- _PROBLEM REQUIREMENTS_: Give again, exactly as written, each line of the material below starting at the line that contains "sc_events (w_sched wf) = [] /\" and ending at the line that contains "split; [intros; apply Hlt; lia|]. intros". Both ends count, and no other line does.

- _SUPPLIED DATA_:

(* ===== verification/Moderation.v ===== *)
(** * The approval queue (src/src/db/moderation.c, with the statements of src/src/db/comment.c)

    Posts, comments, queued items, requests to an external reviewer and receipts of its decisions are
    tables keyed as their unique indexes say.  Posts and queue live in one database and comments in
    another, and nothing is a transaction: [ok] tells for the n-th statement of an operation that
    writes whether it succeeds, so a crash after the n-th is an [ok] that is false from there on.
    Times are seconds; queries are answered.  The journal of the sites is Flywire's. *)
From stdpp Require Import gmap.
From S2P Require Import Prelude CStr Aho ModerationFilter Community.

Definition MODERATION_NEW_ACCOUNT_HOURS : Z := 24.
Definition MODERATION_NEW_POST_LIMIT : Z := 1.
Definition MODERATION_NEW_COMMENT_LIMIT : Z := 3.
Definition MODERATION_TRUST_ACCOUNT_DAYS : Z := 7.
Definition MODERATION_TRUST_APPROVED_ITEMS : Z := 3.
Definition MODERATION_MAX_LINKS : Z := 5.
Definition MODERATION_POST : cstr := CS "post".
Definition MODERATION_COMMENT : cstr := CS "comment".

Inductive moderation_action := MODERATION_ALLOW | MODERATION_PENDING | MODERATION_REJECT.
Record moderation_decision := Decision { de_action : moderation_action; de_reason : list Z }.

#[export] Instance moderation_action_dec : EqDecision moderation_action.
Proof. solve_decision. Defined.
(** The state after [S j] events, when the first [S j] transmissions are
    all before the stop. *)
Lemma steps_to (j : nat) :
  Z.of_nat (S j) <= nPackets ->
  (forall k, (k <= j)%nat -> (tk k < T)%Q) ->
  Steps (S j) W0 =
  Ok (if Z.of_nat (S j) <? nPackets then Wrun j else Widle j).
Proof.
  induction j as [|j IH]; intros Hj Hlt.
  - cbn [Steps]. rewrite step_start. reflexivity.
  - apply Steps_snoc with (w1 := Wrun j).
    + rewrite IH; [|lia|intros; apply Hlt; lia].
      destruct (Z.ltb_spec (Z.of_nat (S j)) nPackets); [reflexivity|lia].
    + apply step_send; [apply Hlt; lia|lia].
Qed.

Lemma rev_sent_log (k : nat) :
  rev (slog k) = map (fun j => (tk j, packetSize)) (seq 0 k).
Proof.
  induction k as [|k IH]; [reflexivity|].
  rewrite seq_S, map_app. cbn [sent_log rev]. rewrite IH. reflexivity.
Qed.

Lemma tx_times_log (k : nat) (closed : bool) (id : EventId) (running : bool)
  (sent : Z) (s : Scheduler) :
  tx_times {| w_sched := s;
              w_app := app_at node peer packetSize nPackets dataRate
                         (slog k) closed id running sent |} =
  map tk (seq 0 k).
Proof.
  unfold tx_times, socket_log; cbn. rewrite rev_sent_log, map_map.
  reflexivity.
Qed.

(** The run of the generator, in the terms of the scheduler: it ends with
    an empty queue after some number [N >= 1] of transmissions, at the
    times [tx 0 .. tx (N - 1)], all before the stop; [N] is the packet
    count unless the next transmission would not be before the stop. *)
Lemma run_generator :
  exists (N : nat) (wf : World),
    Run (N + 2) W0 = Some (Ok wf) /\
    sc_events (w_sched wf) = [] /\
    m_running (w_app wf) = false /\
    m_packetsSent (w_app wf) = Z.of_nat N /\
    tx_times wf = map tk (seq 0 N) /\
    (0 < N)%nat /\ Z.of_nat N <= nPackets /\
    (forall k, (k < N)%nat -> (tk k < T)%Q) /\
    (Z.of_nat N < nPackets -> (T <= tk N)%Q).
Proof.
  destruct last_transmission as (j & Hj & Hlt & Hge).
  pose proof (steps_to j Hj Hlt) as Hs.
  destruct (Z.ltb_spec (Z.of_nat (S j)) nPackets) as [Hjn|Hjn].
  - exists (S j), (Wstopped_early j).
    destruct (step_stop_early j (Hge Hjn)) as (H1 & H2 & H3).
    split.
    { apply (Run_after_Steps _ _ _ _ _ Hs).
      cbn [Run]. rewrite H1, H2, H3. reflexivity. }
    split; [reflexivity|]. split; [reflexivity|]. split; [reflexivity|].
    split; [apply tx_times_log|]. split; [lia|]. split; [lia|].
    split; [intros; apply Hlt; lia|]. intros _. exact (Hge Hjn).
  - exists (S j), (Wstopped_idle j).
    destruct (step_stop_idle j) as (H1 & H2).
    split.
    { apply (Run_after_Steps _ _ _ _ _ Hs). apply Run_more.
      cbn [Run]. rewrite H1, H2. reflexivity. }
    split; [reflexivity|]. split; [reflexivity|]. split; [reflexivity|].
    split; [apply tx_times_log|]. split; [lia|]. split; [lia|].
    split; [intros; apply Hlt; lia|]. lia.
Qed.

End Run.

(** ** The number of packets of a run *)

Lemma packets_on_wire_tx_times (w : World) :
  packets_on_wire w = List.length (tx_times w).
Proof. unfold packets_on_wire, tx_times. now rewrite length_map. Qed.

(** The transmissions of a run are those of the progression that are before
    the stop, up to the packet count: with a positive interval their number
    is the ceiling of the duration over the interval, capped by the count. *)
Lemma count_closed_form (start stop i : Q) (n : Z) (N : nat) :
  (0 < i)%Q -> (0 < N)%nat -> Z.of_nat N <= n ->
  (forall k, (k < N)%nat -> (progression start i k < stop)%Q) ->
  (Z.of_nat N < n -> (stop <= progression start i N)%Q) ->
  Z.of_nat N = Z.min n (Qceiling ((stop - start) / i)).
Proof.
  intros Hi HN Hn Hlt Hge. unfold progression in *.
  set (x := ((stop - start) / i)%Q).
  assert (H1 : (inject_Z (Z.of_nat N - 1) < x)%Q).
  { apply Qlt_shift_div_l; [exact Hi|].
    specialize (Hlt (N - 1)%nat ltac:(lia)).
    replace (Z.of_nat (N - 1)) with (Z.of_nat N - 1) in Hlt by lia. lra. }
  assert (H2 : Z.of_nat N <= Qceiling x).
  { pose proof (Qle_ceiling x) as H.
    assert (H3 : (inject_Z (Z.of_nat N - 1) < inject_Z (Qceiling x))%Q)
      by lra.
    rewrite <- Zlt_Qlt in H3. lia. }
  destruct (Z.eq_dec (Z.of_nat N) n) as [E|E]; [lia|].
  assert (H3 : (x <= inject_Z (Z.of_nat N))%Q).
  { apply Qle_shift_div_r; [exact Hi|]. specialize (Hge ltac:(lia)). lra. }
  apply Qceiling_resp_le in H3. rewrite Qceiling_Z in H3. lia.
Qed.


Lemma code_interval_rounded (packetSize dataRate : Z) :
  0 <= packetSize -> packetSize * 8 < 2 ^ 32 ->
  code_interval packetSize dataRate = rounded_interval packetSize dataRate.
Proof.
  intros H0 H. unfold code_interval, rounded_interval.
  rewrite wrap32_small by lia. reflexivity.
Qed.

(** The start, the stop and the interval of the generator of [main] on a
    clock that is within one nanosecond. *)
Lemma main_times (Hacc : ns_accurate Seconds) :
  (- nanosecond <= Seconds (Z_to_double 0) <= nanosecond)%Q /\
  (20 - nanosecond <= Seconds (Z_to_double 20) <= 20 + nanosecond)%Q /\
  ((832 # 100000) - 2 * nanosecond <= code_interval 1040 1000000
   <= (832 # 100000) + 2 * nanosecond)%Q.
Proof.
  assert (H0 : double_value (Z_to_double 0) = Some 0%Q)
    by (vm_compute; reflexivity).
  assert (H20 : exists v, double_value (Z_to_double 20) = Some v /\ (v == 20)%Q)
    by (eexists; split; [vm_compute; reflexivity|vm_compute; reflexivity]).
  assert (Hi : double_value (double_quot (wrap32 (1040 * 8)) 1000000) =
               Some (4796153459164483 # 576460752303423488))
    by (vm_compute; reflexivity).
  destruct H20 as (v & H20 & Ev).
  unfold ns_accurate, max_seconds in Hacc.
  destruct (Hacc _ _ H0) as [A0 B0]; [lra|lra|].
  destruct (Hacc _ _ H20) as [A20 B20]; [lra|lra|].
  destruct (Hacc _ _ Hi) as [Ai Bi]; [lra|lra|].
  unfold code_interval, nanosecond in *. rewrite Ev in A20, B20.
  repeat split; lra.
Qed.
(** ** Skipped folders and totals *)

(** Two states that agree on everything but the console log. *)
Definition same_data (st1 st2 : run_state) : Prop :=
  files st1 = files st2 /\
  total_lines_of_code st1 = total_lines_of_code st2 /\
  total_tokens st1 = total_tokens st2 /\
  folder_summary st1 = folder_summary st2 /\
  consolidated_files st1 = consolidated_files st2.

Definition warning_line (src_dir main_folder : string) : string :=
  "Warning: Folder '" +:+ main_folder +:+ "' does not exist in " +:+ src_dir.

(** The folder is missing under the source root, or is not a directory. *)
Definition not_a_directory (src : list (string * node)) (main_folder : string) : Prop :=
  lookup_entry main_folder src = None \/
  exists d, lookup_entry main_folder src = Some (File d).

(** The configured folders that are processed, with their trees, in
    configured order (a name configured twice is processed twice). *)
Definition processed_dirs (src : list (string * node)) (l : list string)
  : list (string * node) :=
  flat_map (fun f => match lookup_entry f src with
                     | Some (Dir es) => [(f, Dir es)]
                     | _ => []
                     end) l.

Definition line_count (content : string) : nat := length (splitlines content).
Definition token_count (content : string) : nat := length (tokenizer_encode content).

(** The lines (tokens) of the decodable matching files of a tree. *)
Definition tree_lines (n : node) : nat := list_sum (map line_count (decoded_matching n)).
Definition tree_tokens (n : node) : nat := list_sum (map token_count (decoded_matching n)).


(** ** The output store seen as whole-file writes *)

(** The store after a list of whole-file writes, oldest first. *)
Definition apply_writes (w : list (string * string)) (fs : gmap string string)
  : gmap string string :=
  fold_left (fun acc kv => <[fst kv := snd kv]> acc) w fs.

(** The text the latest write to [k] left, if any. *)
Fixpoint last_write (w : list (string * string)) (k : string) : option string :=
  match w with
  | [] => None
  | (k0, v0) :: w' =>
    match last_write w' k with
    | Some v => Some v
    | None => if String.eqb k0 k then Some v0 else None
    end
  end.

(** A folder's artifact after the rewrite pass. *)
Definition final_artifact (main_folder : string) (dir : node) : string :=
  let ws := write_artifact main_folder dir in
  str_replace (header_line main_folder)
    (counted_header_line (included_files_count ws) main_folder) (ws_out ws).

(** The artifacts the loop leaves, in configured order. *)
Definition loop_writes (output_dir : string) (src : list (string * node))
  (l : list string) : list (string * string) :=
  flat_map (fun f => match lookup_entry f src with
                     | Some (Dir es) =>
                       [(output_file_of output_dir f, final_artifact f (Dir es))]
                     | _ => []
                     end) l.

Definition master_file_path_of (output_dir : string) : string :=
  path_join output_dir "master_consolidated.txt".

(** A per-folder artifact between its two markers. *)
Definition wrapped (fs : gmap string string) (cf : string) : string :=
  start_marker (folder_name_of cf) +:+ read_text fs cf
  +:+ end_marker (folder_name_of cf).

Definition manifest_block (cfs : list string) : string :=
  ("// This master file consolidates " +:+ str_of_nat (length cfs)
   +:+ " main folders from the src directory." +:+ LF)
  +:+ ("// The following folder consolidations are included:" +:+ LF)
  +:+ concat_all (map manifest_line cfs) +:+ LF.

Definition statistics_block (lines tokens : nat) : string :=
  ("// Project Statistics:" +:+ LF)
  +:+ ("// - Total lines of code: " +:+ str_of_nat lines +:+ LF)
  +:+ ("// - Total tokens: " +:+ str_of_nat tokens +:+ LF +:+ LF).

(** What the master composer reads for a listed artifact: the latest
    text the loop wrote to it, or nothing when the path is the master's
    own, which has just been opened for writing. *)
Definition listed_text (output_dir : string) (w : list (string * string))
  (cf : string) : string :=
  if String.eqb (master_file_path_of output_dir) cf then EmptyString
  else default EmptyString (last_write w cf).

Definition master_of (output_dir : string) (w : list (string * string))
  (lines tokens : nat) : string :=
  (manifest_block (map fst w) +:+ statistics_block lines tokens)
  +:+ concat_all
        (map (fun cf => start_marker (folder_name_of cf)
                        +:+ listed_text output_dir w cf
                        +:+ end_marker (folder_name_of cf))
             (map fst w)).

(** The output store a run leaves, from the store it found. *)
Definition run_store (output_dir : string) (src : list (string * node))
  (l : list string) (fs : gmap string string) : gmap string string :=
  let w := loop_writes output_dir src l in
  <[master_file_path_of output_dir :=
      master_of output_dir w
        (list_sum (map (fun fd => tree_lines (snd fd)) (processed_dirs src l)))
        (list_sum (map (fun fd => tree_tokens (snd fd)) (processed_dirs src l)))]>
    (apply_writes w fs).

(** [old in s] *)
Fixpoint occurs (old s : string) : bool :=
  startswith s old ||
  match s with
  | EmptyString => false
  | String _ s' => occurs old s'
  end.

(** ** Names and paths *)

(** [c in s] *)
Fixpoint has_char (c : ascii) (s : string) : bool :=
  match s with
  | EmptyString => false
  | String d s' => Ascii.eqb d c || has_char c s'
  end.

(** [s[-1:]] as an optional character. *)
Fixpoint last_char (s : string) : option ascii :=
  match s with
  | EmptyString => None
  | String c EmptyString => Some c
  | String _ s' => last_char s'
  end.

(** The suffix line 46 gives every per-folder artifact. *)
Definition artifact_suffix : string := "_consolidated.txt".

(** ** Console lines *)

(** Lines 90 and 93: the progress line of one included file. *)
Definition progress_line (r : file_record) : string :=
  let '(relative_path, file_name, d) := r in
  match d with
  | Some content =>
    "Processed '" +:+ relative_path +:+ "/" +:+ file_name +:+ "' ("
    +:+ str_of_nat (length (splitlines content)) +:+ " lines, "
    +:+ str_of_nat (length (tokenizer_encode content)) +:+ " tokens)"
  | None =>
    "Skipped '" +:+ relative_path +:+ "/" +:+ file_name
    +:+ "' (binary or encoding issues)"
  end.



(** * Properties *)

(** ** Strings *)

Lemma append_nil_l (s : string) : EmptyString +:+ s = s.
Proof. reflexivity. Qed.

Lemma append_cons (c : ascii) (s t : string) : String c s +:+ t = String c (s +:+ t).
Proof. reflexivity. Qed.

Lemma append_nil_r (s : string) : s +:+ EmptyString = s.
Proof.
  induction s as [|c s IH]; [reflexivity|].
  now rewrite append_cons, IH.
Qed.

Lemma append_assoc (a b c : string) : (a +:+ b) +:+ c = a +:+ (b +:+ c).
Proof.
  induction a as [|x a IH]; [reflexivity|].
  now rewrite !append_cons, IH.
Qed.

Lemma concat_all_app (l1 l2 : list string) :
  concat_all (l1 ++ l2) = concat_all l1 +:+ concat_all l2.
Proof.
  induction l1 as [|x l1 IH]; [reflexivity|].
  unfold concat_all in *. cbn [app fold_right]. now rewrite IH, append_assoc.
Qed.

Lemma startswith_app (p r : string) : startswith (p +:+ r) p = true.
Proof.
  induction p as [|c p IH]; [reflexivity|].
  rewrite append_cons. cbn [startswith]. now rewrite Ascii.eqb_refl.
Qed.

- _SOLUTION FOR THIS PROBLEM_:
    sc_events (w_sched wf) = [] /\
    m_running (w_app wf) = false /\
    m_packetsSent (w_app wf) = Z.of_nat N /\
    tx_times wf = map tk (seq 0 N) /\
    (0 < N)%nat /\ Z.of_nat N <= nPackets /\
    (forall k, (k < N)%nat -> (tk k < T)%Q) /\
    (Z.of_nat N < nPackets -> (T <= tk N)%Q).
Proof.
  destruct last_transmission as (j & Hj & Hlt & Hge).
  pose proof (steps_to j Hj Hlt) as Hs.
  destruct (Z.ltb_spec (Z.of_nat (S j)) nPackets) as [Hjn|Hjn].
  - exists (S j), (Wstopped_early j).
    destruct (step_stop_early j (Hge Hjn)) as (H1 & H2 & H3).
    split.
    { apply (Run_after_Steps _ _ _ _ _ Hs).
      cbn [Run]. rewrite H1, H2, H3. reflexivity. }
    split; [reflexivity|]. split; [reflexivity|]. split; [reflexivity|].
    split; [apply tx_times_log|]. split; [lia|]. split; [lia|].
    split; [intros; apply Hlt; lia|]. intros _. exact (Hge Hjn).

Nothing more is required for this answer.